**Records supplied:**
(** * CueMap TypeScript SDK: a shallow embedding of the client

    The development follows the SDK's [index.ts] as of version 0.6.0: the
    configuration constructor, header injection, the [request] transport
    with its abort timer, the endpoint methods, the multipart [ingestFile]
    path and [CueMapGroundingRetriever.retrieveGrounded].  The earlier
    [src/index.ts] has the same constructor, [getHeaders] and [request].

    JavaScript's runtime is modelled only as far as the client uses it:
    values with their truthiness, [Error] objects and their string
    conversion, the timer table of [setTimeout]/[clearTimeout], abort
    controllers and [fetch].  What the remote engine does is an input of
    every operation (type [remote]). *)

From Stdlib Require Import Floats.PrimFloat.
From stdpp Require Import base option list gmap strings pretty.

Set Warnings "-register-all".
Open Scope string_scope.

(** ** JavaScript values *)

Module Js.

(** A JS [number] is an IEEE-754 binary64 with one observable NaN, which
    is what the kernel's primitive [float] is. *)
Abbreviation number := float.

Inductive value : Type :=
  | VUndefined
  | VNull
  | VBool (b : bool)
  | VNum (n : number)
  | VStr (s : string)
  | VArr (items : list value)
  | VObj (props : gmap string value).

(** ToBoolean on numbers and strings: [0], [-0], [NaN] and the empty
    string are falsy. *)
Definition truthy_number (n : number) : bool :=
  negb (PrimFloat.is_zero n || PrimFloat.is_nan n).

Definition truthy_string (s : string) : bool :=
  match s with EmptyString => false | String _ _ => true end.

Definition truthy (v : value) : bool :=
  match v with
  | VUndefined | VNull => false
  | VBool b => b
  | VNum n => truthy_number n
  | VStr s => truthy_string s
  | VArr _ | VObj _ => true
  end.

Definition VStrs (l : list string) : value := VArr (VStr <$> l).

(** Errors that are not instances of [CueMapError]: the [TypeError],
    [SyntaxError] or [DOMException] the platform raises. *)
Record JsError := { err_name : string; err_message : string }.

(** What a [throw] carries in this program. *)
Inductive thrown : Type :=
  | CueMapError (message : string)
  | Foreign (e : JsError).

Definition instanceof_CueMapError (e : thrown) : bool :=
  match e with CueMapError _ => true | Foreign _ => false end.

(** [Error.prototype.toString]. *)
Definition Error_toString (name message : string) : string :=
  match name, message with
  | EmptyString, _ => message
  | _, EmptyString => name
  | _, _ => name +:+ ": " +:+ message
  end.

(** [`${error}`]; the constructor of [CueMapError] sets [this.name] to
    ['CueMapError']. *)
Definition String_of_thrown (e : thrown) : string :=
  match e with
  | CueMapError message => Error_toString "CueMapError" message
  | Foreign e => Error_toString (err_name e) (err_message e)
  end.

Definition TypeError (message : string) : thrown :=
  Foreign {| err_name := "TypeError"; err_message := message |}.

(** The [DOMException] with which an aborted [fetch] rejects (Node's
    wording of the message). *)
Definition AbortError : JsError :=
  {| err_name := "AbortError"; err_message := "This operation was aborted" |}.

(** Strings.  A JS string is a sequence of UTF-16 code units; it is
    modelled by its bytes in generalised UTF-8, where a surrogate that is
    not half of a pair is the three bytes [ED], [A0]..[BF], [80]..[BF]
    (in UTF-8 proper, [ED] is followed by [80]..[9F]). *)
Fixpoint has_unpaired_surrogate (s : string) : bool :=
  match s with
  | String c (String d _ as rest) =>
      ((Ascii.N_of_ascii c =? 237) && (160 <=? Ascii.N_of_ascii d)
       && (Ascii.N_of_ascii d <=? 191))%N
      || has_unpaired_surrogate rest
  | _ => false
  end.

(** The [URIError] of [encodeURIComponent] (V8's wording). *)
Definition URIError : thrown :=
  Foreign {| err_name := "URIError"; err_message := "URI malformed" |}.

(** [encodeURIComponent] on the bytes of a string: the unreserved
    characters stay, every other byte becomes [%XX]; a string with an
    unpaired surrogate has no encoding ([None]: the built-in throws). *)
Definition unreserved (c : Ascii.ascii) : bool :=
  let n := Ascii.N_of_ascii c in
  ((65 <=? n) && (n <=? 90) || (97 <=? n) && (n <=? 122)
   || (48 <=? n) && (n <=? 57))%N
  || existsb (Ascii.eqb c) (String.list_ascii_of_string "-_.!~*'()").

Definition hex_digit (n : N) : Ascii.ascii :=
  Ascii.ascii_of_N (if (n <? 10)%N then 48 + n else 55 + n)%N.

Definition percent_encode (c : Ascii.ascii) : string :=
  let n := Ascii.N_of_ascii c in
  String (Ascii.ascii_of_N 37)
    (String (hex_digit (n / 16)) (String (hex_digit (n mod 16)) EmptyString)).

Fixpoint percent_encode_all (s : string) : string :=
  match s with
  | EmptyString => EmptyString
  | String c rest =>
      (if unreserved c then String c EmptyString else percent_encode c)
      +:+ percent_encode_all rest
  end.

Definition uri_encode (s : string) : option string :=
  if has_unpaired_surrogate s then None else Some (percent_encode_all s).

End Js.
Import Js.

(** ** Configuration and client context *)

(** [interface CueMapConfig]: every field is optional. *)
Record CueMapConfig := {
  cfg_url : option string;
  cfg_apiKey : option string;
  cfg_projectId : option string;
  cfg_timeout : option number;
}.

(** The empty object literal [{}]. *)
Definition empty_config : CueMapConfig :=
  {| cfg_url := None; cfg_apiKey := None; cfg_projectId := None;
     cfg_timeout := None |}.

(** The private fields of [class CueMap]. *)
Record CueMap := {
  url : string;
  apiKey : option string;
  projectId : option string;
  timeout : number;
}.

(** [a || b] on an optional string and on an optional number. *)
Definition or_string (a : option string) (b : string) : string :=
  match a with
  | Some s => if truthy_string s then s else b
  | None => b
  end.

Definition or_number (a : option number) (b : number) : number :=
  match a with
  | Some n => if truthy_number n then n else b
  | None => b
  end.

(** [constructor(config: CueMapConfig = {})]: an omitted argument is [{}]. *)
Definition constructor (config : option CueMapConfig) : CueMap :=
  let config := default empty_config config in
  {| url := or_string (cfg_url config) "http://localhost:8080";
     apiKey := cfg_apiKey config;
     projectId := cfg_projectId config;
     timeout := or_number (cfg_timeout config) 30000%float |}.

**Exercise:**
Reproduce exactly the entries above, limited to the lines from the one with "Definition instanceof_CueMapError (e" through the one with "EmptyString => name", both included.

**Expected output:**
Definition instanceof_CueMapError (e : thrown) : bool :=
  match e with CueMapError _ => true | Foreign _ => false end.

(** [Error.prototype.toString]. *)
Definition Error_toString (name message : string) : string :=
  match name, message with
  | EmptyString, _ => message
  | _, EmptyString => name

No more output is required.